The role of analytics in business is wide and varied. It’s also continually growing. While virtually all businesses have embraced the use of analytics to some degree, many still feel that there is work to be done before they can truly note data analytics success stories. In short, many businesses believe that they are falling short in using the massive amounts of data that they can collect in an efficient or truly game changing way.
This is important to note for future and current data analysts because it means that there will continually be ways to grow in this field and room for innovations. Analytics are used in every department and the best analysts also understand how to incorporate the internal data with external sources to bring forth insights that create new business opportunities and growth potential.

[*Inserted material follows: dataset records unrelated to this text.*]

(* ===== verification/WebSocket.v ===== *)
(** * RFC 6455 framing: Src/BackEnd/Proxy/websocket.{hpp,cpp}, ws_encode.cpp

    [tryParseOne] and [feed] are the incremental frame parser of one direction
    of a relayed WebSocket, [wsEncodeFrame] the one serializer the proxy uses,
    [wsHoldEligible] the hold decision of the intercept path and
    [inflateMessage] the permessage-deflate reader with its output cap.  zlib's
    [inflate] is a parameter of the last one. *)

From S2P Require Import Prelude Qt Zlib.

Local Open Scope Z_scope.

(** ** Data *)

(** [WsFrame]: payload already unmasked. *)
Record WsFrame := mkFrame {
  opcode : Z;
  fin : bool;
  rsv1 : bool;
  payload : bytes
}.

Definition kMaxFramePayload : Z := 16 * 1024 * 1024.
Definition kMaxBufferBytes : Z := 2 * kMaxFramePayload.

(** [WsFrameParser]. *)
Record WsFrameParser := mkParser { m_buf : bytes; m_giveUp : bool }.

(** The [qint64] result of [tryParseOne] with its out-parameter: 0, -1 or the
    size of the frame. *)
Inductive parse_result :=
| Incomplete
| ProtocolError
| Parsed (f : WsFrame) (consumed : Z).

(** ** [wsOpcodeLabel] *)

Definition wsOpcodeLabel (op : Z) : list Z :=
  let o := Z.land op 15 in
  if o =? 0 then lit "cont"
  else if o =? 1 then lit "text"
  else if o =? 2 then lit "binary"
  else if o =? 8 then lit "close"
  else if o =? 9 then lit "ping"
  else if o =? 10 then lit "pong"
  else lit "reserved".

(** ** [WsFrameParser::tryParseOne] *)

(** The eight-byte length: [payloadLen = (payloadLen << 8) | byte] on [qint64]. *)
Definition read64 (buf : bytes) (pos : nat) : Z :=
  fold_left (fun acc i => s64 (Z.lor (Z.shiftl acc 8) (at_ buf (pos + i)))) (seq 0 8) 0.

(** The length field: an early return, or the payload length and the offset of
    the byte after it. *)
Definition payloadLength (buf : bytes) (start : nat) (avail b1 : Z)
    : parse_result + (Z * nat) :=
  let len7 := Z.land b1 127 in
  if len7 =? 126 then
    if avail <? 2 + 2 then inl Incomplete
    else inr (Z.lor (Z.shiftl (at_ buf (start + 2)) 8) (at_ buf (start + 2 + 1)), 4%nat)
  else if len7 =? 127 then
    if avail <? 2 + 8 then inl Incomplete
    else
      let len := read64 buf (start + 2) in
      if (len <? 0) || (kMaxFramePayload <? len) then inl ProtocolError
      else inr (len, 10%nat)
  else inr (len7, 2%nat).

(** [payload[i] ^ mask[i & 3]]. *)
Definition xorMask (key : bytes) (p : bytes) : bytes :=
  imap (fun i b => Z.lxor b (at_ key (Nat.land i 3))) p.

Definition tryParseOne (buf : bytes) (start : nat) : parse_result :=
  let avail := zlen buf - Z.of_nat start in
  if avail <? 2 then Incomplete
  else
    let b0 := at_ buf start in
    let b1 := at_ buf (start + 1) in
    let f_fin := negb (Z.land b0 128 =? 0) in
    let f_rsv1 := negb (Z.land b0 64 =? 0) in
    let f_opcode := Z.land b0 15 in
    let masked := negb (Z.land b1 128 =? 0) in
    match payloadLength buf start avail b1 with
    | inl r => r
    | inr (payloadLen, offset) =>
        if masked && (avail <? Z.of_nat offset + 4) then Incomplete
        else
          let mask := if masked then mid buf (start + offset) 4 else [0; 0; 0; 0] in
          let offset := if masked then (offset + 4)%nat else offset in
          if avail <? Z.of_nat offset + payloadLen then Incomplete
          else
            let raw := mid buf (start + offset) (Z.to_nat payloadLen) in
            Parsed (mkFrame f_opcode f_fin f_rsv1
                            (if masked then xorMask mask raw else raw))
                   (Z.of_nat offset + payloadLen)
    end.

(** ** [WsFrameParser::feed] *)

(** The [while (true)] loop: the frames emitted and the final cursor, or [None]
    as cursor after a protocol error.  A frame is at least two bytes long, so
    the buffer's length bounds the iterations ([feed_loop_total]). *)
Fixpoint feed_loop (fuel : nat) (buf : bytes) (pos : nat) (out : list WsFrame)
    : option (list WsFrame * option nat) :=
  match fuel with
  | O => None
  | S fuel' =>
      match tryParseOne buf pos with
      | ProtocolError => Some (out, None)
      | Incomplete => Some (out, Some pos)
      | Parsed f consumed => feed_loop fuel' buf (pos + Z.to_nat consumed) (out ++ [f])
      end
  end.

Definition feed (p : WsFrameParser) (chunk : bytes) : list WsFrame * WsFrameParser :=
  if m_giveUp p then ([], p)
  else if kMaxBufferBytes - zlen (m_buf p) <? zlen chunk then ([], mkParser [] true)
  else
    let buf := m_buf p ++ chunk in
    match feed_loop (S (length buf)) buf 0 [] with
    | Some (out, None) => (out, mkParser [] true)
    | Some (out, Some pos) => (out, mkParser (drop pos buf) false)
    | None => ([], p)
    end.

Definition bufferedBytes (p : WsFrameParser) : Z := zlen (m_buf p).
Definition initParser : WsFrameParser := mkParser [] false.

(** A run of [feed] calls, the events in order. *)
Fixpoint feed_all (p : WsFrameParser) (chunks : list bytes) : list WsFrame * WsFrameParser :=
  match chunks with
  | [] => ([], p)
  | c :: cs =>
      let '(o1, p1) := feed p c in
      let '(o2, p2) := feed_all p1 cs in
      (o1 ++ o2, p2)
  end.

The scope of data analytics is mind boggling. Take any business model and you can see data being used in all of the facets of the industry. Take manufacturing, for example. Data sets can be used to improve production, cost efficiency, hiring and employee management, packaging, shipping, content management, marketing, and accounts payable and receivable. Not only that, but data analysis is used to bring forth new innovations in the whole operational experience.
The analytics give businesses advanced tools to determine whether they need to make changes and what potential payoff they can expect from their investment. Of course, analytics can’t without flaw fully predict the future. But the data, when analyzed effectively, can give businesses great foresight into their decisions.

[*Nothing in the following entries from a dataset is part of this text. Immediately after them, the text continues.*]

Lemma reread_forwarded segs req rest req' :
  Forall wf_bytes segs -> readRequestFrom segs = Some (req, rest) ->
  u_cieq (rq_method req) (lit "CONNECT") = false ->
  rq_method req' = rq_method req -> rq_httpVersion req' = rq_httpVersion req ->
  rq_headers req' = rq_headers req -> rq_body req' = rq_body req ->
  wf_bytes (rq_path req') -> 32 ∉ rq_path req' -> 10 ∉ request_line req' ->
  Forall (fun h => all_ascii (fst h) = true) (rq_headers req) ->
  readRequestFrom [serializeRequestForOrigin req'] =
    Some (mkRequest (rq_method req) (rq_path req') (rq_httpVersion req) [] 80 false (rq_path req')
            (List.filter forwarded (rq_headers req)) (rq_body req), []).
Proof.
  intros Hw Hr Hm Em Ev Eh Eb Hpw Hp32 Hlf Ha. unfold readRequestFrom in Hr.
  destruct (readHeaderBlock [] segs) as [[buf segs1]|] eqn:Eh1; [|done].
  destruct (readHeaderBlock_wf _ _ _ _ ltac:(constructor) Hw Eh1) as [Hbw _].
  set (block := take _ buf) in *. set (line := match index_sub CRLF block with Some i => take i block | None => block end) in *.
  assert (Hblw : wf_bytes block) by by apply Forall_take.
  assert (Hlw : wf_bytes line) by (unfold line; destruct (index_sub CRLF block); [by apply Forall_take|done]).
  destruct (split_on 32 line) as [|m [|t [|v ps]]] eqn:Es; try done.
  assert (Hm1 : wf_bytes m /\ 32 ∉ m) by (split; [eapply (split_parts_wf 32 line)|eapply (split_on_parts 32 line)]; [done..| |]; rewrite Es; left).
  assert (Hv1 : wf_bytes v /\ 32 ∉ v) by (split; [eapply (split_parts_wf 32 line)|eapply (split_on_parts 32 line)]; [done..| |]; rewrite Es; do 2 right; left).
  set (hs := parseHeaders block) in *.
  assert (Hmeq : rq_method req = m /\ rq_httpVersion req = v /\ rq_headers req = hs).
  { repeat case_match; simplify_eq; done. }
  destruct Hmeq as (Rm & Rv & Rh). rewrite Rm in Hm. rewrite Hm in Hr.
  destruct (isFramingSafe hs true) eqn:Hsafe; cbn [negb] in Hr; [|done].
  (* what was written *)
  set (kept := List.filter (fun h => negb (isProxyHopRequestHeader (fst h))) hs).
  pose proof (parseHeaders_ok block Hblw) as Hok. fold hs in Hok.
  assert (Hkok : Forall field_ok kept).
  { apply List.Forall_forall. intros h Hin. apply filter_In in Hin as [Hin _]. rewrite List.Forall_forall in Hok. auto. }
  assert (Hcr : Forall (fun h => 13 ∉ snd h) kept).
  { apply framing_safe_iff in Hsafe as (Hc & _). apply List.Forall_forall. intros h Hin.
    apply filter_In in Hin as [Hin _]. rewrite List.Forall_forall in Hc. by apply clean_no_cr, Hc. }
  set (out := serializeRequestForOrigin req').
  assert (Hout : out = request_line req' ++ CRLF ++ flat_map header_line kept ++ CRLF ++ rq_body req').
  { unfold out, serializeRequestForOrigin, request_line. rewrite Eh, Rh, flat_map_filter_skip. by rewrite <- !app_assoc. }
  destruct (header_section_end kept (rq_body req') Hkok (request_line req') (no_crlf_lf _ Hlf)) as (sep & Hi & Ht & Hd).
  rewrite <- Hout in Hi, Ht, Hd.
  assert (Hblock : readHeaderBlock [] [out] = Some (out, [])).
  { cbn [readHeaderBlock]. change (contains_sub CRLFCRLF []) with false. cbv iota. cbn [app].
    change (kMaxHeaderBytes <? zlen []) with false. cbv iota. unfold contains_sub. by rewrite Hi. }
  assert (Hrl : request_line req' = m ++ 32 :: rq_path req' ++ 32 :: v).
  { unfold request_line. by rewrite Em, Ev, Rm, Rv, !law_tolatin1 by naive_solver. }
  unfold readRequestFrom. fold out. rewrite Hblock, Hi. cbn [default from_option id]. rewrite Ht, Hd.
  rewrite reread_line by done. rewrite Hrl, split_on_app, split_on_app, split_on_no by naive_solver.
  rewrite Hm, <- Hrl, parse_section, first_line_fields_none by done. cbn [app]. unfold kept. rewrite filter_forwarded, Rm, Rv, Rh, Eb.
  rewrite (framing_safe_filter forwarded hs true Hsafe). cbn [negb]. rewrite content_length_forwarded by by rewrite <- Rh.
  destruct (is_nil (findHeader hs (lit "Content-Length"))) eqn:Ecl.
  - by injection Hr as <- _.
  - destruct (readLengthBody _ _ segs1) as [[body segs2]|] eqn:El; [|done]. injection Hr as <- _. cbn [rq_body with_body].
    by rewrite (readLengthBody_again _ _ _ _ _ El).
Qed.
End Reread.

(** The shape of a request that was read. *)
Lemma readRequestFrom_shape `{QtText} segs req rest :
  Forall wf_bytes segs -> readRequestFrom segs = Some (req, rest) ->
  wf_bytes (rq_target req) /\ 32 ∉ rq_target req /\ rq_path req = rq_target req /\
  req = mkRequest (rq_method req) (rq_target req) (rq_httpVersion req) [] 80 false (rq_target req) (rq_headers req) (rq_body req).
Proof.
  intros Hw Hr. unfold readRequestFrom in Hr.
  destruct (readHeaderBlock [] segs) as [[buf segs1]|] eqn:Eh1; [|done].
  assert (Hbw : wf_bytes buf) by (eapply readHeaderBlock_wf; [constructor|done|done]).
  set (block := take _ buf) in *. set (line := match index_sub CRLF block with Some i => take i block | None => block end) in *.
  assert (Hlw : wf_bytes line) by (unfold line, block; destruct (index_sub CRLF _); repeat apply Forall_take; done).
  destruct (split_on 32 line) as [|m [|t [|v ps]]] eqn:Es; try done.
  assert (Ht : wf_bytes t /\ 32 ∉ t) by (split; [eapply (split_parts_wf 32 line)|eapply (split_on_parts 32 line)]; [done..| |]; rewrite Es; right; left).
  destruct Ht. repeat case_match; simplify_eq; done.
Qed.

This works as a sort of security measure. There is always some risk involved in business investments of any type. But the risk in unknown variables is always higher because there’s simply no way to research in advance. Great analytics can provide insights into possible opportunities to grow business and change offerings.
In the marketing space, data analytics tools help analysts build robust marketing attribution data models and marketing plans that incorporate all the channels where your audience will find your brand. A solid content marketing strategy might include the way that the brand functions from brick and mortar through digital contact points. All of this data combined helps to develop a full picture of the individual customer.

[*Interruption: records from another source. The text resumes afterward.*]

(* ===== verification/WsRepeater.v ===== *)
(** * The live-session registry of Src/BackEnd/Proxy/ws_repeater.{hpp,cpp}

    [WsRepeater] is the singleton's state; every public method runs under its
    mutex, so an execution is a sequence of calls.  Signals are the events the
    relay receives.  Sockets are opaque identities: nothing here uses them. *)

From S2P Require Import Prelude Qt QtSample QMap WebSocket.

Local Open Scope Z_scope.

Section WsRepeater.
Context `{QtText}.

Record WsSessionInfo := mkInfo {
  si_id : Z; si_host : qstr; si_port : Z; si_openedAtMs : Z;
  si_framesUp : Z; si_framesDown : Z
}.

Record Entry := mkEntry { e_client : Z; e_upstream : Z; e_info : WsSessionInfo }.

Record WsRepeater := mkRepeater { m_sessions : list (Z * Entry); m_nextId : Z }.

Definition initRepeater : WsRepeater := mkRepeater [] 1.

Inductive Signal :=
| sessionsChanged
| frameQueued (sid : Z) (data : bytes) (toUpstream : bool).

Definition registerSession (s : WsRepeater) (client upstream : Z) (host : qstr) (port now : Z)
    : Z * WsRepeater * list Signal :=
  let sid := m_nextId s in
  let e := mkEntry client upstream (mkInfo sid host port now 0 0) in
  (sid, mkRepeater (qm_insert sid e (m_sessions s)) (sid + 1), [sessionsChanged]).

Definition deregisterSession (s : WsRepeater) (sid : Z) : WsRepeater * list Signal :=
  (mkRepeater (qm_remove sid (m_sessions s)) (m_nextId s), [sessionsChanged]).

Definition count_frame (fromClient : bool) (e : Entry) : Entry :=
  let i := e_info e in
  mkEntry (e_client e) (e_upstream e)
    (if fromClient
     then mkInfo (si_id i) (si_host i) (si_port i) (si_openedAtMs i) (si_framesUp i + 1) (si_framesDown i)
     else mkInfo (si_id i) (si_host i) (si_port i) (si_openedAtMs i) (si_framesUp i) (si_framesDown i + 1)).

Definition noteFrame (s : WsRepeater) (sid : Z) (fromClient : bool) : WsRepeater * list Signal :=
  match qm_get sid (m_sessions s) with
  | None => (s, [])
  | Some e =>
      (mkRepeater (qm_insert sid (count_frame fromClient e) (m_sessions s)) (m_nextId s),
       [sessionsChanged])
  end.

Definition sessions (s : WsRepeater) : list WsSessionInfo :=
  map (fun e => e_info (snd e)) (m_sessions s).

Definition buildFrame (key : bytes) (op : Z) (pl : bytes) (mask : bool) : bytes :=
  wsEncodeFrame key op true false pl mask.

Definition clientToServer (direction : qstr) : bool :=
  u_cieq direction (lit "up") || u_cieq direction (lit "client")
  || u_cieq direction (lit "upstream").

Definition sendFrame (key : bytes) (s : WsRepeater) (sid : Z) (direction : qstr)
    (op : Z) (pl : bytes) : bool * list Signal :=
  if qm_has sid (m_sessions s) then
    let up := clientToServer direction in
    (true, [frameQueued sid (buildFrame key (u8 (Z.land op 15)) pl up) up])
  else (false, []).

(** ** Executions *)

Inductive Call :=
| Register (client upstream : Z) (host : qstr) (port now : Z)
| Deregister (sid : Z)
| NoteFrame (sid : Z) (fromClient : bool)
| Send (key : bytes) (sid : Z) (direction : qstr) (op : Z) (pl : bytes).

Definition run_call (s : WsRepeater) (c : Call) : WsRepeater :=
  match c with
  | Register cl up h p now => snd (fst (registerSession s cl up h p now))
  | Deregister sid => fst (deregisterSession s sid)
  | NoteFrame sid fc => fst (noteFrame s sid fc)
  | Send _ _ _ _ _ => s
  end.

Definition run_calls (log : list Call) : WsRepeater := fold_left run_call log initRepeater.

(** ** The registry as a function of the call log

    Session [sid] is the [sid]-th registration; it is gone once a later call
    deregisters it; its counters are the frames noted for it since. *)
Fixpoint registration (sid : Z) (log : list Call) : option (Entry * list Call) :=
  match log with
  | [] => None
  | Register cl up h p now :: rest =>
      if sid =? 1 then Some (mkEntry cl up (mkInfo 0 h p now 0 0), rest)
      else registration (sid - 1) rest
  | _ :: rest => registration sid rest
  end.

Definition is_dereg (sid : Z) (c : Call) : bool :=
  match c with Deregister i => i =? sid | _ => false end.
Definition is_note (sid : Z) (fc : bool) (c : Call) : bool :=
  match c with NoteFrame i f => (i =? sid) && Bool.eqb f fc | _ => false end.
Definition count (f : Call -> bool) (log : list Call) : Z := zlen (List.filter f log).

Definition spec_session (log : list Call) (sid : Z) : option Entry :=
  match registration sid log with
  | None => None
  | Some (e, rest) =>
      if existsb (is_dereg sid) rest then None
      else Some (mkEntry (e_client e) (e_upstream e)
             (mkInfo sid (si_host (e_info e)) (si_port (e_info e)) (si_openedAtMs (e_info e))
                (count (is_note sid true) rest) (count (is_note sid false) rest)))
  end.

Definition is_reg (c : Call) : bool := match c with Register _ _ _ _ _ => true | _ => false end.
Definition registers (log : list Call) : Z := count is_reg log.

Lemma count_cons f c log : count f (c :: log) = (if f c then 1 else 0) + count f log.
Proof. unfold count. cbn [List.filter]. destruct (f c); [rewrite zlen_cons|]; lia. Qed.

Lemma count_snoc f log c : count f (log ++ [c]) = count f log + (if f c then 1 else 0).
Proof.
  unfold count. rewrite List.filter_app, zlen_app. simpl. by destruct (f c).
Qed.

Lemma registration_beyond sid log : registers log < sid -> registration sid log = None.
Proof.
  revert sid. induction log as [|c log IH]; intros sid Hs; [done|].
  unfold registers in *. rewrite count_cons in Hs. destruct c; cbn [is_reg registration] in *; try (by apply IH).
  pose proof (zlen_nonneg (List.filter is_reg log)). unfold count in *.
  zdecide. apply IH. lia.
Qed.

(** Appending a call after the registration extends the rest. *)
Lemma registration_snoc sid log c :
  registration sid (log ++ [c]) =
  match registration sid log with
  | Some (e, rest) => Some (e, rest ++ [c])
  | None =>
      match c with
      | Register cl up h p now =>
          if sid - registers log =? 1 then Some (mkEntry cl up (mkInfo 0 h p now 0 0), []) else None
      | _ => None
      end
  end.
Proof.
  revert sid. induction log as [|c0 log IH]; intros sid; cbn [app registration].
  - change (registers []) with 0. rewrite Z.sub_0_r. by destruct c.
  - unfold registers in *. rewrite count_cons. destruct c0; cbn [is_reg]; try apply IH.
    destruct (sid =? 1); [done|]. rewrite IH. destruct (registration (sid - 1) log) as [[]|]; [done|].
    destruct c; try done. by replace (sid - 1 - count is_reg log) with (sid - (1 + count is_reg log)) by lia.
Qed.

Lemma spec_session_beyond sid log : registers log < sid -> spec_session log sid = None.
Proof. intros Hs. unfold spec_session. by rewrite registration_beyond. Qed.

Lemma registers_snoc log c : registers (log ++ [c]) = registers log + (if is_reg c then 1 else 0).
Proof. apply count_snoc. Qed.

Lemma run_calls_nextId log : m_nextId (run_calls log) = registers log + 1.
Proof.
  induction log as [|c log IH] using rev_ind; [done|].
  unfold run_calls in *. rewrite fold_left_app, registers_snoc. cbn [fold_left].
  destruct c; cbn; rewrite ?IH; try lia. unfold noteFrame. destruct (qm_get _ _); cbn; lia.
Qed.

Lemma run_calls_sorted log : qm_sorted (m_sessions (run_calls log)).
Proof.
  induction log as [|c log IH] using rev_ind; [done|].
  unfold run_calls in *. rewrite fold_left_app. cbn [fold_left].
  destruct c; cbn; auto with nl. unfold noteFrame. destruct (qm_get _ _); cbn; auto with nl.
Qed.

(** How one more call changes the specification. *)
Lemma spec_session_snoc log c sid :
  1 <= sid -> spec_session (log ++ [c]) sid =
  match c with
  | Register cl up h p now =>
      if sid =? registers log + 1 then Some (mkEntry cl up (mkInfo sid h p now 0 0))
      else spec_session log sid
  | Deregister i => if i =? sid then None else spec_session log sid
  | NoteFrame i fc =>
      if i =? sid then count_frame fc <$> spec_session log sid else spec_session log sid
  | Send _ _ _ _ _ => spec_session log sid
  end.
Proof.
  intros Hs. unfold spec_session at 1. rewrite registration_snoc.
  destruct (registration sid log) as [[e rest]|] eqn:E.
  - assert (Hne : sid <> registers log + 1).
    { intros ->. rewrite registration_beyond in E by lia. done. }
    unfold spec_session. rewrite E, existsb_app, !count_snoc. cbn [existsb].
    destruct (existsb _ rest) eqn:Ex; cbn [orb].
    { destruct c; cbn; zdecides; try done; by case_match. }
    destruct c; cbn; zdecides; rewrite ?Z.add_0_r; try done.
    + by destruct (_ =? _).
    + destruct (_ =? _); cbn; rewrite ?Z.add_0_r; [|done].
      by destruct fromClient; cbn; rewrite ?Z.add_0_r.
  - unfold spec_session. rewrite E. destruct c; cbn; try done.
    + destruct (sid - registers log =? 1) eqn:E1; to_prop; zdecides; [done|done].
    + by case_match.
    + by case_match.
Qed.
End WsRepeater.

Lemma registry_lookup `{QtText} log sid :
  1 <= sid -> qm_get sid (m_sessions (run_calls log)) = spec_session log sid.
Proof.
  intros Hs. induction log as [|c log IH] using rev_ind; [done|].
  rewrite spec_session_snoc by done. pose proof (run_calls_sorted log) as Hsort.
  pose proof (run_calls_nextId log) as Hid. unfold run_calls in *. rewrite fold_left_app. cbn [fold_left].
  destruct c; cbn [run_call].
  - cbn. rewrite Hid. destruct (sid =? registers log + 1) eqn:E; to_prop.
    + subst sid. apply qm_get_insert.
    + by rewrite qm_get_insert_ne.
  - cbn. destruct (sid0 =? sid) eqn:E; to_prop; [subst; by apply qm_get_remove|].
    by rewrite qm_get_remove_ne by (done || lia).
  - unfold noteFrame. destruct (sid0 =? sid) eqn:E; to_prop.
    + subst. rewrite <- IH. destruct (qm_get sid _) as [e|] eqn:Eg; cbn; [by rewrite qm_get_insert|done].
    + destruct (qm_get sid0 _); cbn; [|done]. by rewrite qm_get_insert_ne by lia.
  - done.
Qed.

(** ** A session inside an interleaved log *)

(** The calls that concern session [sid] once it is registered. *)
Definition touches (sid : Z) (c : Call) : bool :=
  match c with Deregister i | NoteFrame i _ => i =? sid | _ => false end.

Lemma existsb_filter {A} (f g : A -> bool) l :
  (forall x, f x = true -> g x = true) -> existsb f (List.filter g l) = existsb f l.
Proof.
  intros H. induction l as [|x l IH]; [done|]. cbn [List.filter existsb].
  destruct (g x) eqn:E; cbn [existsb]; rewrite IH; [done|].
  destruct (f x) eqn:E2; [|done]. apply H in E2. congruence.
Qed.

Lemma count_filter f g log :
  (forall x, f x = true -> g x = true) -> count f (List.filter g log) = count f log.
Proof.
  intros H. induction log as [|x l IH]; [done|]. cbn [List.filter].
  destruct (g x) eqn:E; rewrite ?count_cons, IH; [done|].
  destruct (f x) eqn:E2; [|lia]. apply H in E2. congruence.
Qed.

Lemma registration_here `{QtText} pre cl up h p now post :
  registration (registers pre + 1) (pre ++ Register cl up h p now :: post)
  = Some (mkEntry cl up (mkInfo 0 h p now 0 0), post).
Proof.
  induction pre as [|c pre IH]; [done|]. unfold registers in *. rewrite count_cons.
  pose proof (zlen_nonneg (List.filter is_reg pre)). unfold count in *.
  destruct c; cbn [app registration is_reg]; rewrite ?Z.add_0_l; try apply IH.
  zdecide. rewrite <- IH. f_equal. lia.
Qed.

(** What the registry holds for a session depends on its own calls only, whatever
    other sessions do in between. *)
Lemma session_in_log `{QtText} pre cl up h p now post sid :
  m_nextId (run_calls pre) = sid ->
  qm_get sid (m_sessions (run_calls (pre ++ Register cl up h p now :: post))) =
  let own := List.filter (touches sid) post in
  if existsb (is_dereg sid) own then None
  else Some (mkEntry cl up (mkInfo sid h p now (count (is_note sid true) own) (count (is_note sid false) own))).
Proof.
  rewrite run_calls_nextId. intros <-. cbv zeta.
  pose proof (zlen_nonneg (List.filter is_reg pre)). unfold registers, count in *.
  rewrite registry_lookup by lia. fold (count is_reg pre). fold (registers pre).
  unfold spec_session. rewrite registration_here.
  rewrite existsb_filter by (by intros []).
  fold (count (is_note (registers pre + 1) true) (List.filter (touches (registers pre + 1)) post)).
  fold (count (is_note (registers pre + 1) false) (List.filter (touches (registers pre + 1)) post)).
  rewrite !count_filter; [done|intros [] Hc; simpl in *; split_bools; done..].
Qed.

(** The registry refines its call log: after any sequence of calls, looking up
    a session gives exactly the session of that registration, with the endpoint it was
    registered with and counters equal to the frames noted for it since, if no
    later call deregistered it, and nothing otherwise; ids are never reused. *)
Theorem ws_registry_refines `{QtText} log sid :
  1 <= sid -> qm_get sid (m_sessions (run_calls log)) = spec_session log sid.
Proof. apply registry_lookup. Qed.

Lemma ws_registry_refines_witness :
  let QT := asciiText in
  qm_get 2 (m_sessions (run_calls [Register 10 11 (lit "a") 80 5; Register 12 13 (lit "b") 81 6;
    NoteFrame 2 true; NoteFrame 1 false; NoteFrame 2 true; Deregister 1]))
  = Some (mkEntry 12 13 (mkInfo 2 (lit "b") 81 6 2 0)).
Proof.
  intros QT. refine (eq_trans (ws_registry_refines (H := asciiText) _ 2 _) _); [lia|reflexivity].
Defined.

(** Injection: [sendFrame] succeeds exactly for a live session, and then queues
    for that session one signal whose bytes the frame parser reads back as one
    complete, uncompressed frame with the payload and the low four bits of the opcode,
    masked exactly when it goes to the server. *)
Theorem ws_send_frame_correct `{QtText} log key sid direction op pl :
  1 <= sid -> length key = 4%nat -> zlen pl <= kMaxFramePayload ->
  (forall e, spec_session log sid = Some e ->
     exists data, sendFrame key (run_calls log) sid direction op pl
       = (true, [frameQueued sid data (clientToServer direction)]) /\
     tryParseOne data 0 = Parsed (mkFrame (op mod 16) true false pl) (zlen data) /\
     negb (Z.land (at_ data 1) 128 =? 0) = clientToServer direction) /\
  (spec_session log sid = None -> sendFrame key (run_calls log) sid direction op pl = (false, [])).
Proof.
  intros Hs Hk Hp.
  pose proof (registry_lookup log sid Hs) as Hg. unfold sendFrame, qm_has. rewrite Hg.
  split; [|by intros ->]. intros e ->. cbv iota zeta.
  set (up := clientToServer direction). set (op4 := u8 (Z.land op 15)).
  assert (Hop : op4 = op mod 16).
  { unfold op4. change 15 with (Z.ones 4). rewrite Z.land_ones by lia.
    change (2 ^ 4) with 16. pose proof (Z.mod_pos_bound op 16).
    by rewrite u8_small by lia. }
  exists (buildFrame key op4 pl up). split; [done|]. rewrite <- Hop. split.
  - pose proof (tryParseOne_encode key up (mkFrame op4 true false pl) [] []) as Hr.
    rewrite app_nil_r in Hr. apply Hr; [|done]. split; [|done]. cbn. rewrite Hop.
    apply Z.mod_pos_bound. lia.
  - unfold buildFrame. rewrite wsEncodeFrame_shape. cbn [at_ nth]. unfold len_field.
    pose proof (zlen_nonneg pl). destruct (zlen pl <? 126) eqn:E; [|destruct (_ <=? 65535)];
      to_prop; cbn [app nth at_]; apply enc_b1; lia.
Qed.

Lemma ws_send_frame_correct_witness :
  let QT := asciiText in
  exists data, sendFrame [1; 2; 3; 4] (run_calls [Register 10 11 (lit "a") 80 5]) 1 (lit "UP") 1 (lit "hi")
    = (true, [frameQueued 1 data true]) /\
  tryParseOne data 0 = Parsed (mkFrame 1 true false (lit "hi")) (zlen data) /\
  negb (Z.land (at_ data 1) 128 =? 0) = true.
Proof.
  intros QT.
  refine (proj1 (ws_send_frame_correct (H := asciiText) _ [1; 2; 3; 4] 1 (lit "UP") 1 (lit "hi") _ _ _) _ _).
  - lia.
  - reflexivity.
  - vm_compute. discriminate.
  - reflexivity.
Defined.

Data analytics are increasingly important because every other company is using their own data and tools such as AI, automation, and a variety of sales and marketing content management systems to help propel their messaging and understand their demographic. What this means for the individual company is that not taking full advantage of the analytics leaves you far behind the competition.
Analytics propels business intelligence, or BI. Business intelligence is the use of big data to inform all facets of business decisions, from products to branding to the type of service that’s offered. As companies invest more time and money in the data analytics tools and platforms to help them gather, save, and assess the massive amounts of information at their fingertips, they’re looking for ways to fully profit from these initiatives.
While you’ll hear tools and platforms referred to as data analytics, the term also encompasses the process of how this information is gathered and the strategy to use it effectively. With a great deal of data there is a bigger need for strategic planning to make this information fully useful. Without paying attention to the insights, it’s ineffective to collect or store data because it simply has no payoff. For the process to reap results, the data itself needs to be analyzed and put into action. This process can be completed in every division of a company, as well as an overall strategy for the whole business model and administrative workflow.